Silk Fibroin Dispergation

Abstract

By means of specially developed techniques for using the glass clectrode, the ninhydrin test and the method for the determination of amide nitrogen, several properties, including the isoelectric points, the acid-base titration curves, the amide nitrogen, amino nitrogen, and the specific rotations of a number of samples of regenerated fibroin were compared. The samples which had been dispersed in lithium bromide solution, resorcinol, hydrochloric acid or alkaline glycerol copper sulfate solution, representing the various types advocated in, practice, were compared with untreated samples under exactly the same conditions. The following conclusions were reached: 1. Regenerated fibroin, obtained from the solutions mentioned, had essentially the same chemical characteristics as undispergated fibroin. This result was in agreement with that of Abderhalden and Brackman.23 These investigators reported no change in the particle size of fibroin exposed to lithium bromide solutions various lengths of time and at various temperatures. This conclusion also gave further credence to the work of von Weimarn in which, under proper spinning conditions, regenerated fibres were obtained having a tensile strength as high as that of the original fibres. 2. The exposure of silk fibres to the action of water at temperatures as high, as 130° had a deteriorating effect upon the protein when the action was prolonged. A portion of the fibroin was decomposed, the fibres were weakened and became more easily disintegrated mechanically and more readily dispergated.
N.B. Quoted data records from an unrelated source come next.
(** The product with a power of two, as a UINT64. *)
Lemma double_mul_exact n j : 0 <= n < 2 ^ 53 -> 0 <= j <= 40 -> n * 2 ^ j < 2 ^ 64 ->
  double_to_uint64 (double_mul (double_of_Z n) (double_of_Z (2 ^ j))) = Some (n * 2 ^ j).
Proof.
  intros Hn Hj Hmax.
  assert (exists m2, double_of_Z (2 ^ j) = S754_finite false m2 (j - 52) /\ Zpos m2 = 2 ^ 52) as (m2 & E2 & Em2).
  { assert (0 < 2 ^ j) by (apply Z.pow_pos_nonneg; lia). destruct (2 ^ j) as [|q|q] eqn:Eq; [lia| |lia].
    destruct (double_of_Z_exact q) as (m & H1 & _ & H2 & _). { rewrite <- Eq. apply Z.pow_lt_mono_r; lia. }
    assert (Zpos (digits2_pos q) = j + 1) as Ed.
    { apply digits2_pos_unique. rewrite <- Eq, Z.add_simpl_r. split; [lia|apply Z.pow_lt_mono_r; lia]. }
    exists m. rewrite H1, H2, Ed, <- Eq, <- Z.pow_add_r by lia. split; [f_equal; lia|f_equal; lia]. }
  destruct n as [|p|p]; [by rewrite E2| |lia].
  destruct (double_of_Z_exact p) as (m1 & E1 & Hd & Em1 & Hd53); [lia|]. set (d := Zpos (digits2_pos p)) in *.
  assert (1 <= d) by lia. rewrite E1, E2. unfold double_mul, SFmul. rewrite Pos2Z.inj_mul, Em2. cbn [xorb].
  rewrite binary_round_aux_exact by (done || lia). replace (d - 53 + (j - 52) + 52) with (d - 53 + j) by lia.
  unfold double_to_uint64. rewrite Em1.
  assert ((if 0 <=? d - 53 + j then Zpos p * 2 ^ (53 - d) * 2 ^ (d - 53 + j)
           else Z.shiftr (Zpos p * 2 ^ (53 - d)) (- (d - 53 + j))) = Zpos p * 2 ^ j) as ->.
  { destruct (Z.leb_spec 0 (d - 53 + j)).
    - rewrite <- Z.mul_assoc, <- Z.pow_add_r by lia. do 2 f_equal. lia.
    - rewrite Z.shiftr_div_pow2 by lia. replace (53 - d) with (j + - (d - 53 + j)) by lia.
      rewrite Z.pow_add_r, Z.mul_assoc, Z.div_mul by lia. done. }
  by rewrite (proj2 (Z.ltb_lt _ _)) by done.
Qed.
(** ** The report *)

(** The average that is printed lies between the extremes, as long as the total has not wrapped around. *)
Lemma average_between lats s : s = record_all lats (VnvmeDebugResetStats zero_debug_stats) -> lats <> [] ->
  Forall (fun lat => 0 <= lat) lats -> foldr Z.add 0 lats < 2 ^ 63 -> Z.of_nat (length lats) < 2 ^ 63 ->
  ds_MinLatency s <= ds_TotalLatency s ÷ ds_LatencySamples s <= ds_MaxLatency s.
Proof.
  intros -> Hne Hpos Hsum Hlen. rewrite record_all_fields. unset.
  assert (0 <= foldr Z.add 0 lats /\ foldr add64 0 lats = foldr Z.add 0 lats) as [H0 ->].
  { clear Hne Hlen. induction Hpos as [|lat lats Hl _ IH]; [done|]. cbn in *. destruct IH as [H0 E]; [lia|]. split; [lia|].
    rewrite E. unfold add64. rewrite s64_small by lia. lia. }
  assert (foldr (fun _ => add64 1) 0 lats = Z.of_nat (length lats)) as ->.
  { clear -Hlen. induction lats as [|lat lats IH]; [done|]. cbn [foldr length] in *. rewrite IH by lia. unfold add64. rewrite s64_small by lia. lia. }
  assert (0 < Z.of_nat (length lats)) as Hn by (destruct lats; cbn; [done|lia]).
  rewrite Z.quot_div_nonneg by lia.
  assert (Z.of_nat (length lats) * foldr Z.min MAXLONGLONG lats <= foldr Z.add 0 lats <= Z.of_nat (length lats) * foldr Z.max 0 lats) as [H1 H2].
  { clear. induction lats as [|lat lats IH]; cbn [foldr length]; [lia|]. rewrite Nat2Z.inj_succ. nia. }
  split; [by apply Z.div_le_lower_bound; lia|]. apply Z.div_le_upper_bound; lia.
Qed.

(** The hit rate is a percentage when hits are polls. *)
Lemma hit_rate_percent s : 0 <= ds_DoorbellHits s <= ds_DoorbellPolls s -> ds_DoorbellPolls s < 2 ^ 56 ->
  exists lines rate, VnvmeDebugPrintStats s = Some lines /\ lines !! 3%nat = Some [ds_DoorbellPolls s; ds_DoorbellHits s; rate] /\ 0 <= rate <= 100.
Proof.
  intros Hh Hp. unfold VnvmeDebugPrintStats. replace (VnvmeDebugGetStats s) with s by (by destruct s).
  destruct (Z.ltb_spec 0 (ds_DoorbellPolls s)) as [H0|H0].
  - rewrite s64_small, Z.eqb_refl by lia. eexists _, _. split; [done|]. split; [done|]. rewrite Z.quot_div_nonneg by lia.
    assert (0 <= ds_DoorbellHits s * 100 / ds_DoorbellPolls s <= 100) by (split; [apply Z.div_pos; lia|apply Z.div_le_upper_bound; lia]).
    by rewrite u32_small by lia.
  - eexists _, _. split; [done|]. split; [done|lia].
Qed.
(** A store through a pointer into the shared memory; [None] is a wild one. *)
Definition shm_store (f : SharedMemory -> option SharedMemory) : M KState unit :=
  s ← get;
  m ← of_opt (VnvmeShmGetControlBlock s ≫= f);
  shm_update (fun _ => m).

(** [(i + 1) % Capacity], with 32-bit operands. *)
Definition next_index (i Capacity : Z) : option Z :=
  if Capacity =? 0 then None else Some ((i +₃₂ 1) mod Capacity).

(** [sqBase[head]]. *)
Definition read_sqe (m : SharedMemory) (Offset head : Z) : option NVME_COMMAND :=
  let a := Offset + head * NVME_SQ_ENTRY_SIZE in
  if queue_memory a NVME_SQ_ENTRY_SIZE then Some (cmd_load (shm_mem m) a) else None.

(** The completion as it is written: [(Status & 0xFFFE) | (phase ? 1 : 0)]. *)
Definition with_phase (c : NVME_COMPLETION) (phase : bool) : NVME_COMPLETION :=
  c <| cpl_Status ::= fun st => Z.lor (Z.land st 0xFFFE) (if phase then 1 else 0) |>.

(** [cqBase[tail] = ...]. *)
Definition write_cqe (Offset tail : Z) (c : NVME_COMPLETION) (m : SharedMemory) : option SharedMemory :=
  let a := Offset + tail * NVME_CQ_ENTRY_SIZE in
  if queue_memory a NVME_CQ_ENTRY_SIZE then Some (m <| shm_mem ::= fun b => cpl_store b a c |>) else None.

(** ** Admin queues *)

Definition NVME_REG_CAP : Z := 0x00.
Definition NVME_REG_AQA : Z := 0x24.
Definition NVME_REG_ASQ : Z := 0x28.
Definition NVME_REG_ACQ : Z := 0x30.

Definition VnvmeInitializeAdminQueues : M KState NTSTATUS :=
  s ← get;
  match pdo_Bar0VirtAddr (ks_pdo s) with
  | None => mret STATUS_INVALID_DEVICE_STATE
  | Some regs =>
      let aqa := load_le regs NVME_REG_AQA 4 in
      let asqs := Z.land aqa 0xFFF + 1 in
      let acqs := Z.land (Z.shiftr aqa 16) 0xFFF + 1 in
      let asq := load_le regs NVME_REG_ASQ 8 in
      let acq := load_le regs NVME_REG_ACQ 8 in
      pdo_update (fun p => p
        <| pdo_AdminSqBase := asq |> <| pdo_AdminSqSize := asqs |>
        <| pdo_AdminCqBase := acq |> <| pdo_AdminCqSize := acqs |>
        <| pdo_LastAdminSqTail := 0 |> <| pdo_LastAdminCqHead := 0 |> <| pdo_AdminCqPhase := 1 |>);;
      mret STATUS_SUCCESS
  end.

(** ** Creation and deletion of I/O queues *)

(** The offset of the submission queue of pair [queueIndex], from the
    descriptor array; the completion queue follows it. *)
Definition io_pair_offset (m : SharedMemory) (queueIndex : Z) : Z :=
  (cb_IoQueueDescriptorOffset (shm_cb m) +₃₂ (VNVME_MAX_IO_QUEUES * 2 * sizeof_VNVME_QUEUE_DESCRIPTOR))
  +₃₂ (queueIndex * (VNVME_IO_QUEUE_DEPTH * NVME_SQ_ENTRY_SIZE + VNVME_IO_QUEUE_DEPTH * NVME_CQ_ENTRY_SIZE)).

(** Clear [n] bytes of queue memory. *)
Definition clear_queue (off n : Z) (m : SharedMemory) : option SharedMemory :=
  if (n <=? 0) || queue_memory off n then Some (m <| shm_mem ::= fun b => mem_fill b off n 0 |>) else None.

Definition VnvmeCreateIoSubmissionQueue (QueueId QueueSize PrpAddress CqId : Z) : M KState NTSTATUS :=
  s ← get;
  if (QueueId =? 0) || (CONFIG_MAX_IO_QUEUES s <? QueueId) then mret STATUS_INVALID_PARAMETER
  else
    let queueIndex := QueueId - 1 in
    if (CqId =? 0) || (CONFIG_MAX_IO_QUEUES s <? CqId) then mret STATUS_INVALID_PARAMETER
    else
      cq ← of_opt (arr_get (pdo_IoCq (ks_pdo s)) (VNVME_QUEUE_ID_TO_INDEX CqId));
      if negb (qs_Created cq) then mret STATUS_INVALID_PARAMETER
      else
        sq ← of_opt (arr_get (pdo_IoSq (ks_pdo s)) queueIndex);
        if qs_Created sq then mret STATUS_OBJECT_NAME_COLLISION
        else match VnvmeShmGetControlBlock s, VnvmeShmGetIoQueueDescriptors s with
        | Some m, Some _ =>
            let sqOffset := io_pair_offset m queueIndex in
            iosq_update queueIndex (fun q => q
              <| qs_BaseAddress := PrpAddress |> <| qs_Size := QueueSize |> <| qs_Head := 0 |> <| qs_Tail := 0 |>
              <| qs_Created := true |>);;
            shm_store (sq_desc_update QueueId (fun d => d
              <| qd_Offset := sqOffset |> <| qd_EntrySize := NVME_SQ_ENTRY_SIZE |> <| qd_Capacity := QueueSize |>
              <| qd_Head := 0 |> <| qd_Tail := 0 |> <| qd_Valid := 1 |>));;
            shm_store (clear_queue sqOffset (QueueSize * NVME_SQ_ENTRY_SIZE));;
            pdo_update (fun p => p <| pdo_IoQueueCount ::= fun n => n +₁₆ 1 |>);;
            mret STATUS_SUCCESS
        | _, _ => mret STATUS_DEVICE_NOT_READY
        end.

Definition VnvmeCreateIoCompletionQueue (QueueId QueueSize PrpAddress IrqVector : Z) : M KState NTSTATUS :=
  s ← get;
  if (QueueId =? 0) || (CONFIG_MAX_IO_QUEUES s <? QueueId) then mret STATUS_INVALID_PARAMETER
  else
    let queueIndex := QueueId - 1 in
    cq ← of_opt (arr_get (pdo_IoCq (ks_pdo s)) queueIndex);
    if qs_Created cq then mret STATUS_OBJECT_NAME_COLLISION
    else match VnvmeShmGetControlBlock s, VnvmeShmGetIoQueueDescriptors s with
    | Some m, Some _ =>
        let cqOffset := io_pair_offset m queueIndex +₃₂ (VNVME_IO_QUEUE_DEPTH * NVME_SQ_ENTRY_SIZE) in
        iocq_update queueIndex (fun q => q
          <| qs_BaseAddress := PrpAddress |> <| qs_Size := QueueSize |> <| qs_Head := 0 |> <| qs_Tail := 0 |>
          <| qs_PhaseTag := true |> <| qs_Created := true |>);;
        shm_store (cq_desc_update QueueId (fun d => d
          <| qd_Offset := cqOffset |> <| qd_EntrySize := NVME_CQ_ENTRY_SIZE |> <| qd_Capacity := QueueSize |>
          <| qd_Head := 0 |> <| qd_Tail := 0 |> <| qd_Phase := 1 |> <| qd_Valid := 1 |>));;
        shm_store (clear_queue cqOffset (QueueSize * NVME_CQ_ENTRY_SIZE));;
        mret STATUS_SUCCESS
    | _, _ => mret STATUS_DEVICE_NOT_READY
    end.

Definition VnvmeDeleteIoSubmissionQueue (QueueId : Z) : M KState NTSTATUS :=
  s ← get;
  if (QueueId =? 0) || (CONFIG_MAX_IO_QUEUES s <? QueueId) then mret STATUS_INVALID_PARAMETER
  else
    let queueIndex := QueueId - 1 in
    sq ← of_opt (arr_get (pdo_IoSq (ks_pdo s)) queueIndex);
    if negb (qs_Created sq) then mret STATUS_NOT_FOUND
    else
      iosq_update queueIndex (fun _ => zero_queue);;
      (match VnvmeShmGetIoQueueDescriptors s with
       | Some _ => shm_store (sq_desc_update QueueId (fun d => d
                     <| qd_Valid := 0 |> <| qd_Head := 0 |> <| qd_Tail := 0 |>))
       | None => mret tt
       end);;
      pdo_update (fun p => if 0 <? pdo_IoQueueCount p then p <| pdo_IoQueueCount ::= fun n => n - 1 |> else p);;
      mret STATUS_SUCCESS.

(** The loop over the submission queues that may use completion queue
    [queueIndex + 1]: only the one of the same identifier counts. *)
Definition has_associated_sq (IoSq : list VNVME_QUEUE_STATE) (queueIndex : Z) : bool :=
  existsb (fun iq => qs_Created iq.2 && (Z.of_nat iq.1 =? queueIndex)) (imap pair IoSq).

Definition VnvmeDeleteIoCompletionQueue (QueueId : Z) : M KState NTSTATUS :=
  s ← get;
  if (QueueId =? 0) || (CONFIG_MAX_IO_QUEUES s <? QueueId) then mret STATUS_INVALID_PARAMETER
  else
    let queueIndex := QueueId - 1 in
    cq ← of_opt (arr_get (pdo_IoCq (ks_pdo s)) queueIndex);
    if negb (qs_Created cq) then mret STATUS_NOT_FOUND
    else if has_associated_sq (pdo_IoSq (ks_pdo s)) queueIndex then mret STATUS_DEVICE_BUSY
    else
      iocq_update queueIndex (fun _ => zero_queue);;
      (match VnvmeShmGetIoQueueDescriptors s with
       | Some _ => shm_store (cq_desc_update QueueId (fun d => d
                     <| qd_Valid := 0 |> <| qd_Head := 0 |> <| qd_Tail := 0 |> <| qd_Phase := 1 |>))
       | None => mret tt
       end);;
      mret STATUS_SUCCESS.

(** ** Fetching and posting *)

(** The checks that name a queue for [VnvmeFetchCommand] and
    [VnvmePostCompletion]; [None] means they pass. *)
Definition check_io_queue (s : KState) (QueueId : Z) (queues : list VNVME_QUEUE_STATE) : M KState (option NTSTATUS) :=
  if QueueId =? 0 then mret None
  else if CONFIG_MAX_IO_QUEUES s <? QueueId then mret (Some STATUS_INVALID_PARAMETER)
  else
    q ← of_opt (arr_get queues (QueueId - 1));
    if negb (qs_Created q) then mret (Some STATUS_INVALID_PARAMETER)
    else match VnvmeShmGetIoQueueDescriptors s with
    | None => mret (Some STATUS_DEVICE_NOT_READY)
    | Some _ => mret None
    end.

(** The status, and [*Command]. *)
Definition VnvmeFetchCommand (QueueId : Z) : M KState (NTSTATUS * NVME_COMMAND) :=
  s ← get;
  match VnvmeShmGetControlBlock s with
  | None => mret (STATUS_DEVICE_NOT_READY, zero_command)
  | Some m =>
      error ← check_io_queue s QueueId (pdo_IoSq (ks_pdo s));
      match error with
      | Some st => mret (st, zero_command)
      | None =>
          sqDesc ← of_opt (sq_desc m QueueId);
          if qd_Valid sqDesc =? 0 then mret (STATUS_INVALID_DEVICE_STATE, zero_command)
          else
            let head := qd_Head sqDesc in
            if head =? qd_Tail sqDesc then mret (STATUS_NO_MORE_ENTRIES, zero_command)
            else
              Command ← of_opt (read_sqe m (qd_Offset sqDesc) head);
              head ← of_opt (next_index head (qd_Capacity sqDesc));
              shm_store (sq_desc_update QueueId (fun d => d <| qd_Head := head |>));;
              sq_state_update QueueId (fun q => q <| qs_Head := head |>);;
              mret (STATUS_SUCCESS, Command)
      end
  end.

(** [PdoContext->AdminCq.PhaseTag] or that of the I/O queue. *)
Definition cq_phase (p : VNVME_PDO_CONTEXT) (QueueId : Z) : option bool :=
  if QueueId =? 0 then Some (qs_PhaseTag (pdo_AdminCq p)) else qs_PhaseTag <$> arr_get (pdo_IoCq p) (QueueId - 1).

Definition VnvmePostCompletion (QueueId : Z) (Completion : NVME_COMPLETION) : M KState NTSTATUS :=
  s ← get;
  match VnvmeShmGetControlBlock s with
  | None => mret STATUS_DEVICE_NOT_READY
  | Some m =>
      error ← check_io_queue s QueueId (pdo_IoCq (ks_pdo s));
      match error with
      | Some st => mret st
      | None =>
          cqDesc ← of_opt (cq_desc m QueueId);
          phase ← of_opt (cq_phase (ks_pdo s) QueueId);
          if qd_Valid cqDesc =? 0 then mret STATUS_INVALID_DEVICE_STATE
          else
            shm_store (write_cqe (qd_Offset cqDesc) (qd_Tail cqDesc) (with_phase Completion phase));;
            tail ← of_opt (next_index (qd_Tail cqDesc) (qd_Capacity cqDesc));
            (if tail =? 0 then
               let phase := negb phase in
               shm_store (cq_desc_update QueueId (fun d => d <| qd_Phase := if phase then 1 else 0 |>));;
               cq_state_update QueueId (fun q => q <| qs_PhaseTag := phase |>)
             else mret tt);;
            shm_store (cq_desc_update QueueId (fun d => d <| qd_Tail := tail |>));;
            cq_state_update QueueId (fun q => q <| qs_Tail := tail |>);;
            cb_update (fun cb => cb <| cb_CompletionsPosted ::= fun n => n +₆₄ 1 |>);;
            mret STATUS_SUCCESS
      end
  end.

(** ** Batches *)

(** [ioDescs == NULL || QueueId > shm->IoQueueCount || queueIndex >= VNVME_MAX_IO_QUEUES]. *)
Definition batch_check (s : KState) (m : SharedMemory) (QueueId : Z) : bool :=
  (QueueId =? 0) ||
  match VnvmeShmGetIoQueueDescriptors s with
  | None => false
  | Some _ => (QueueId <=? cb_IoQueueCount (shm_cb m)) && (u16 (QueueId - 1) <? VNVME_MAX_IO_QUEUES)
  end.

(** The fetch loop: the commands read so far, in order, and the new head.
    [fuel] is [MaxCommands - fetched]. *)
Fixpoint fetch_loop (fuel : nat) (m : SharedMemory) (sqDesc : VNVME_QUEUE_DESCRIPTOR) (head : Z)
  : option (list NVME_COMMAND * Z) :=
  match fuel with
  | O => Some ([], head)
  | S fuel =>
      if head =? qd_Tail sqDesc then Some ([], head)
      else
        c ← read_sqe m (qd_Offset sqDesc) head;
        head ← next_index head (qd_Capacity sqDesc);
        '(cs, head) ← fetch_loop fuel m sqDesc head;
        Some (c :: cs, head)
  end.

(** The status and the commands; their number is [*CommandsFetched]. *)
Definition VnvmeFetchCommandBatch (QueueId MaxCommands : Z) : M KState (NTSTATUS * list NVME_COMMAND) :=
  if MaxCommands =? 0 then mret (STATUS_SUCCESS, [])
  else
    s ← get;
    match VnvmeShmGetControlBlock s with
    | None => mret (STATUS_DEVICE_NOT_READY, [])
    | Some m =>
        if negb (batch_check s m QueueId) then mret (STATUS_INVALID_PARAMETER, [])
        else
          sqDesc ← of_opt (sq_desc m QueueId);
          if qd_Head sqDesc =? qd_Tail sqDesc then mret (STATUS_SUCCESS, [])
          else
            r ← of_opt (fetch_loop (Z.to_nat MaxCommands) m sqDesc (qd_Head sqDesc));
            shm_store (sq_desc_update QueueId (fun d => d <| qd_Head := r.2 |>));;
            cb_update (fun cb => cb <| cb_CommandsProcessed ::= fun n => n +₆₄ Z.of_nat (length r.1) |>);;
            mret (STATUS_SUCCESS, r.1)
    end.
These effects would be of use in the dispergation of the more difficultly dispersed silks, provided the decomposition which was produced was not sufficient to affect materially the physical properties of the resulting regenerated fibres. 3. In the regeneration of fibroin containing small amounts of decomposition products of the protein, there was a tendency for the protein decomposition products to remain dispersed unless the coagulation was very thorough. This is desirable in the respinning of silk fibres. 4. The titration curve for silk fibroin showed a large base combining power compared to the acid combining power. This is due, possibly, to the large number of acidic tyrosine hydroxyl groups present in fibroin. 5. The electrometric titration curves indicated an isoelectric point of about pH 3.2 for the silk fibroin of Italian yellow silk.